> ENTRIES PROVIDED:
(** ** The standard input *)

Record istream := mkIstream { chars : bytes; eofbit : bool; failbit : bool }.

Definition good (s : istream) : bool := negb (eofbit s) && negb (failbit s).

(** [cin >> id] for an [int]: [uninit] stays in [id] when there is nothing to read. *)
Definition read_int (uninit : Z) (s : istream) : Z * istream :=
  if negb (good s) then (uninit, mkIstream (chars s) (eofbit s) true) else
  match (span isspace (chars s)).2 with
  | [] => (uninit, mkIstream [] true true)
  | b :: r =>
      let '(neg, l) :=
        if bool_decide (b = x2d) then (true, r)
        else if bool_decide (b = x2b) then (false, r) else (false, b :: r) in
      let '(digits, rest) := span isdigit l in
      let eof := bool_decide (rest = []) in
      let v := if neg then (- number_of digits)%Z else number_of digits in
      if bool_decide (digits = []) then (0%Z, mkIstream rest eof true)
      else if (v <? - 2 ^ 31)%Z then ((- 2 ^ 31)%Z, mkIstream rest eof true)
      else if (2 ^ 31 <=? v)%Z then ((2 ^ 31 - 1)%Z, mkIstream rest eof true)
      else (v, mkIstream rest eof false)
  end.

Fixpoint ignore_chars (n : nat) (delim : byte) (l : bytes) : bytes * bool :=
  match n, l with
  | O, _ => (l, false)
  | _, [] => ([], true)
  | S n, b :: l => if bool_decide (b = delim) then (l, false) else ignore_chars n delim l
  end.

(** [cin.ignore(n, delim)]. *)
Definition ignore (n : nat) (delim : byte) (s : istream) : istream :=
  if negb (good s) then mkIstream (chars s) (eofbit s) true else
  let '(l, eof) := ignore_chars n delim (chars s) in mkIstream l eof false.

(** [getline(cin, str)]: [str] is left alone when the stream is not good. *)
Definition getline (str : bytes) (s : istream) : bytes * istream :=
  if negb (good s) then (str, mkIstream (chars s) (eofbit s) true) else
  match span (λ b, negb (bool_decide (b = x0a))) (chars s) with
  | (l, []) => (l, mkIstream [] true (bool_decide (l = [])))
  | (l, _ :: rest) => (l, mkIstream rest false false)
  end.

(** ** [PromptForAddress] *)

Definition type_of_text (type : bytes) : option PhoneType :=
  if bool_decide (type = str "mobile") then Some PHONE_TYPE_MOBILE
  else if bool_decide (type = str "home") then Some PHONE_TYPE_HOME
  else if bool_decide (type = str "work") then Some PHONE_TYPE_WORK
  else None.

(** The loop over the phone numbers. *)
Fixpoint prompt_phones (fuel : nat) (s : istream) (ps : list PhoneNumber) :
    outcome (list PhoneNumber * istream) :=
  match fuel with
  | O => Blocked
  | S fuel =>
      let '(number, s) := getline [] s in
      if bool_decide (number = []) then Ok (ps, s) else
      let '(type, s) := getline [] s in
      prompt_phones fuel s (ps ++ [mkPhone (Some number) (type_of_text type)])
  end.
(* ===== verification/Generated.v ===== *)
(** The messages protoc generated from [addressbook.proto]
    ([src/protobuf-tutorial/addressbook.pb.h], [addressbook.pb.cc]): the fields with
    their presence bits, the accessors, merging, copying, the size computation, which
    caches the sizes of the submessages, and the serialiser, which relies on them. The
    runtime of the protobuf library is a class. Arenas, reflection, the registration of
    descriptors and the tables of the parser are not modelled; an [ArenaStringPtr] is its
    string and a [RepeatedPtrField] the list of its elements. *)

From S2P Require Import Prelude.
From S2P Require Import Wire.
From S2P Require Import Tutorial.

Open Scope Z_scope.

(** ** The runtime library *)

Class ProtoRuntime := {
  (** The fields a parser did not know, as [_internal_metadata_] keeps them. *)
  UnknownFieldSet : Type;
  no_unknown_fields : UnknownFieldSet;
  unknown_MergeFrom : UnknownFieldSet → UnknownFieldSet → UnknownFieldSet;
  have_unknown_fields : UnknownFieldSet → bool;
  InternalSerializeUnknownFieldsToArray : UnknownFieldSet → bytes → bytes;
  (** [MaybeComputeUnknownFieldsSize(total_size, &cached_size)]: the size, and the value
      that is cached. *)
  MaybeComputeUnknownFieldsSize : Z → UnknownFieldSet → Z * Z;
  StringSize : bytes → Z;
  EnumSize : Z → Z;
  Int32SizePlusOne : Z → Z;
  (** [MessageSize(m)] is [LengthDelimitedSize(m.ByteSizeLong())]. *)
  LengthDelimitedSize : Z → Z;
  (** The writers take what has been written and return it extended. *)
  WriteStringMaybeAliased : Z → bytes → bytes → bytes;
  WriteEnumToArray : Z → Z → bytes → bytes;
  WriteInt32ToArrayWithField : Z → Z → bytes → bytes;
  (** The second argument is the [_InternalSerialize] of the submessage. *)
  InternalWriteMessage : Z → (bytes → bytes) → Z → bytes → bytes;
}.

(** A signed value is encoded as 64 bits. *)
Definition varint64 (v : Z) : bytes := enc_varint (v mod 2 ^ 64).

Definition len_varint (n : Z) : Z := Z.of_nat (length (enc_varint n)).

Class ProtoRuntimeLaws `{ProtoRuntime} := {
  (** The unknown fields in the encoding they were read in. *)
  unknown_bytes : UnknownFieldSet → bytes;
  unknown_bytes_none : unknown_bytes no_unknown_fields = [];
  unknown_bytes_merge a b : unknown_bytes (unknown_MergeFrom a b) = unknown_bytes a ++ unknown_bytes b;
  unknown_bytes_have u : have_unknown_fields u = false → unknown_bytes u = [];
  unknown_write u target :
    InternalSerializeUnknownFieldsToArray u target = target ++ unknown_bytes u;
  maybe_compute total u :
    0 ≤ total → total + Z.of_nat (length (unknown_bytes u)) < 2 ^ 31 →
    MaybeComputeUnknownFieldsSize total u =
      (total + Z.of_nat (length (unknown_bytes u)), total + Z.of_nat (length (unknown_bytes u)));
  string_size s :
    Z.of_nat (length s) < 2 ^ 31 →
    StringSize s = len_varint (Z.of_nat (length s)) + Z.of_nat (length s);
  enum_size v : - 2 ^ 31 ≤ v < 2 ^ 31 → EnumSize v = Z.of_nat (length (varint64 v));
  int32_size v :
    - 2 ^ 31 ≤ v < 2 ^ 31 → Int32SizePlusOne v = 1 + Z.of_nat (length (varint64 v));
  delimited_size n : 0 ≤ n < 2 ^ 31 → LengthDelimitedSize n = len_varint n + n;
  write_string num s target :
    Z.of_nat (length s) < 2 ^ 31 →
    WriteStringMaybeAliased num s target = target ++ enc_field (FLen num s);
  write_enum num v target :
    - 2 ^ 31 ≤ v < 2 ^ 31 →
    WriteEnumToArray num v target = target ++ enc_field (FVarint num (v mod 2 ^ 64));
  write_int32 num v target :
    - 2 ^ 31 ≤ v < 2 ^ 31 →
    WriteInt32ToArrayWithField num v target = target ++ enc_field (FVarint num (v mod 2 ^ 64));
  write_message num ser n target :
    0 ≤ n < 2 ^ 31 →
    InternalWriteMessage num ser n target =
      ser (target ++ enc_varint (num * 8 + 2) ++ enc_varint n);
}.

(** ** Presence bits *)

(** [(bits & mask) != 0]. *)
Definition has (bits mask : Z) : bool := negb (Z.land bits mask =? 0).

(** [bits |= mask], [bits &= ~mask]. *)
Definition with_bit (mask bits : Z) : Z := Z.lor bits mask.
Definition without_bit (mask bits : Z) : Z := Z.ldiff bits mask.

(** [total_size += n] on a [size_t]. *)
Definition add64 (total n : Z) : Z := (total + n) mod 2 ^ 64.

(** [field.Get(index)] of a [RepeatedPtrField]. *)
Definition field_get {A} (index : Z) (field : list A) : outcome A :=
  if index <? 0 then Oob else from_option Ok Oob (field !! Z.to_nat index).

Definition Person_PhoneType_IsValid (value : Z) : bool := (0 <=? value) && (value <=? 3).

Section messages.
  Context `{ProtoRuntime}.

(** ** [Person_PhoneNumber] *)

Record PhoneNumber_Impl := mkPhoneImpl {
  pn_has_bits_ : Z;
  pn_cached_size_ : Z;
  number_ : bytes;
  type_ : Z;
  pn_metadata_ : UnknownFieldSet;
}.

Definition PhoneNumber_init : PhoneNumber_Impl := mkPhoneImpl 0 0 [] 2 no_unknown_fields.

Definition pn_update (f : Z → Z) (number : bytes) (type : Z) (p : PhoneNumber_Impl) :
    PhoneNumber_Impl :=
  mkPhoneImpl (f (pn_has_bits_ p)) (pn_cached_size_ p) number type (pn_metadata_ p).

Definition has_number (p : PhoneNumber_Impl) : bool := has (pn_has_bits_ p) 1.
Definition clear_number (p : PhoneNumber_Impl) : PhoneNumber_Impl :=
  pn_update (without_bit 1) [] (type_ p) p.
Definition number (p : PhoneNumber_Impl) : bytes := number_ p.
Definition set_number (arg : bytes) (p : PhoneNumber_Impl) : PhoneNumber_Impl :=
  pn_update (with_bit 1) arg (type_ p) p.
(** [edit] is what the caller does to the string it gets a pointer to. *)
Definition mutable_number (edit : bytes → bytes) (p : PhoneNumber_Impl) : PhoneNumber_Impl :=
  pn_update (with_bit 1) (edit (number_ p)) (type_ p) p.
Definition release_number (p : PhoneNumber_Impl) : option bytes * PhoneNumber_Impl :=
  if negb (has (pn_has_bits_ p) 1) then (None, p)
  else (Some (number_ p), pn_update (without_bit 1) [] (type_ p) p).
Definition set_allocated_number (value : option bytes) (p : PhoneNumber_Impl) :
    PhoneNumber_Impl :=
  pn_update (if bool_decide (is_Some value) then with_bit 1 else without_bit 1)
    (default [] value) (type_ p) p.

Definition has_type (p : PhoneNumber_Impl) : bool := has (pn_has_bits_ p) 2.
Definition clear_type (p : PhoneNumber_Impl) : PhoneNumber_Impl :=
  pn_update (without_bit 2) (number_ p) 2 p.
Definition type (p : PhoneNumber_Impl) : Z := type_ p.
Definition set_type (value : Z) (p : PhoneNumber_Impl) : outcome PhoneNumber_Impl :=
  _ ← cassert (Person_PhoneType_IsValid value);
  Ok (pn_update (with_bit 2) (number_ p) value p).

Definition PhoneNumber_Clear (p : PhoneNumber_Impl) : PhoneNumber_Impl :=
  let bits := pn_has_bits_ p in
  let '(number, type) :=
    if has bits 3 then ((if has bits 1 then [] else number_ p), 2) else (number_ p, type_ p) in
  mkPhoneImpl 0 (pn_cached_size_ p) number type no_unknown_fields.

Definition PhoneNumber_InternalSerialize (p : PhoneNumber_Impl) (target : bytes) : bytes :=
  let bits := pn_has_bits_ p in
  let target := if has bits 1 then WriteStringMaybeAliased 1 (number_ p) target else target in
  let target := if has bits 2 then WriteEnumToArray 2 (type_ p) target else target in
  if have_unknown_fields (pn_metadata_ p)
  then InternalSerializeUnknownFieldsToArray (pn_metadata_ p) target else target.

(** The size, and the message with the cached size set. *)
Definition PhoneNumber_ByteSizeLong (p : PhoneNumber_Impl) : Z * PhoneNumber_Impl :=
  let bits := pn_has_bits_ p in
  let total_size := 0 in
  let total_size :=
    if has bits 3 then
      let total_size :=
        if has bits 1 then add64 total_size (1 + StringSize (number_ p)) else total_size in
      if has bits 2 then add64 total_size (1 + EnumSize (type_ p)) else total_size
    else total_size in
  let '(size, cached) := MaybeComputeUnknownFieldsSize total_size (pn_metadata_ p) in
  (size, mkPhoneImpl bits cached (number_ p) (type_ p) (pn_metadata_ p)).

Definition PhoneNumber_MergeImpl (this from : PhoneNumber_Impl) : PhoneNumber_Impl :=
  let bits := pn_has_bits_ from in
  let this :=
    if has bits 3 then
      let this := if has bits 1 then set_number (number_ from) this else this in
      if has bits 2 then pn_update (λ b, b) (number_ this) (type_ from) this else this
    else this in
  mkPhoneImpl (Z.lor (pn_has_bits_ this) bits) (pn_cached_size_ this) (number_ this)
    (type_ this) (unknown_MergeFrom (pn_metadata_ this) (pn_metadata_ from)).

(** [same]: whether [from] is the object itself. *)
Definition PhoneNumber_CopyFrom (same : bool) (this from : PhoneNumber_Impl) :
    PhoneNumber_Impl :=
  if same then this else PhoneNumber_MergeImpl (PhoneNumber_Clear this) from.

Definition PhoneNumber_copy (from : PhoneNumber_Impl) : PhoneNumber_Impl :=
  mkPhoneImpl (pn_has_bits_ from) 0 (number_ from) (type_ from)
    (unknown_MergeFrom no_unknown_fields (pn_metadata_ from)).

(** The cached sizes are not swapped. *)
Definition PhoneNumber_InternalSwap (this other : PhoneNumber_Impl) :
    PhoneNumber_Impl * PhoneNumber_Impl :=
  (mkPhoneImpl (pn_has_bits_ other) (pn_cached_size_ this) (number_ other) (type_ other)
     (pn_metadata_ other),
   mkPhoneImpl (pn_has_bits_ this) (pn_cached_size_ other) (number_ this) (type_ this)
     (pn_metadata_ this)).

(** ** [Person] *)

Record Person_Impl := mkPersonImpl {
  pe_has_bits_ : Z;
  pe_cached_size_ : Z;
  phones_ : list PhoneNumber_Impl;
  name_ : bytes;
  email_ : bytes;
  pe_id_ : Z;
  pe_metadata_ : UnknownFieldSet;
}.

Definition Person_init : Person_Impl := mkPersonImpl 0 0 [] [] [] 0 no_unknown_fields.

Definition pe_update (f : Z → Z) (name email : bytes) (id : Z) (p : Person_Impl) : Person_Impl :=
  mkPersonImpl (f (pe_has_bits_ p)) (pe_cached_size_ p) (phones_ p) name email id
    (pe_metadata_ p).
Definition pe_update_phones (phones : list PhoneNumber_Impl) (p : Person_Impl) : Person_Impl :=
  mkPersonImpl (pe_has_bits_ p) (pe_cached_size_ p) phones (name_ p) (email_ p) (pe_id_ p)
    (pe_metadata_ p).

> GOAL OF THE EXERCISE: Where the data above reaches the line holding "unknown_MergeFrom : UnknownFieldSet", begin printing, and stop after the line holding "(** A signed value is encoded as 64 bits. *)". Each line must be reproduced exactly, with nothing else added.

> OUTPUT FOR THIS TASK:
  unknown_MergeFrom : UnknownFieldSet → UnknownFieldSet → UnknownFieldSet;
  have_unknown_fields : UnknownFieldSet → bool;
  InternalSerializeUnknownFieldsToArray : UnknownFieldSet → bytes → bytes;
  (** [MaybeComputeUnknownFieldsSize(total_size, &cached_size)]: the size, and the value
      that is cached. *)
  MaybeComputeUnknownFieldsSize : Z → UnknownFieldSet → Z * Z;
  StringSize : bytes → Z;
  EnumSize : Z → Z;
  Int32SizePlusOne : Z → Z;
  (** [MessageSize(m)] is [LengthDelimitedSize(m.ByteSizeLong())]. *)
  LengthDelimitedSize : Z → Z;
  (** The writers take what has been written and return it extended. *)
  WriteStringMaybeAliased : Z → bytes → bytes → bytes;
  WriteEnumToArray : Z → Z → bytes → bytes;
  WriteInt32ToArrayWithField : Z → Z → bytes → bytes;
  (** The second argument is the [_InternalSerialize] of the submessage. *)
  InternalWriteMessage : Z → (bytes → bytes) → Z → bytes → bytes;
}.

(** A signed value is encoded as 64 bits. *)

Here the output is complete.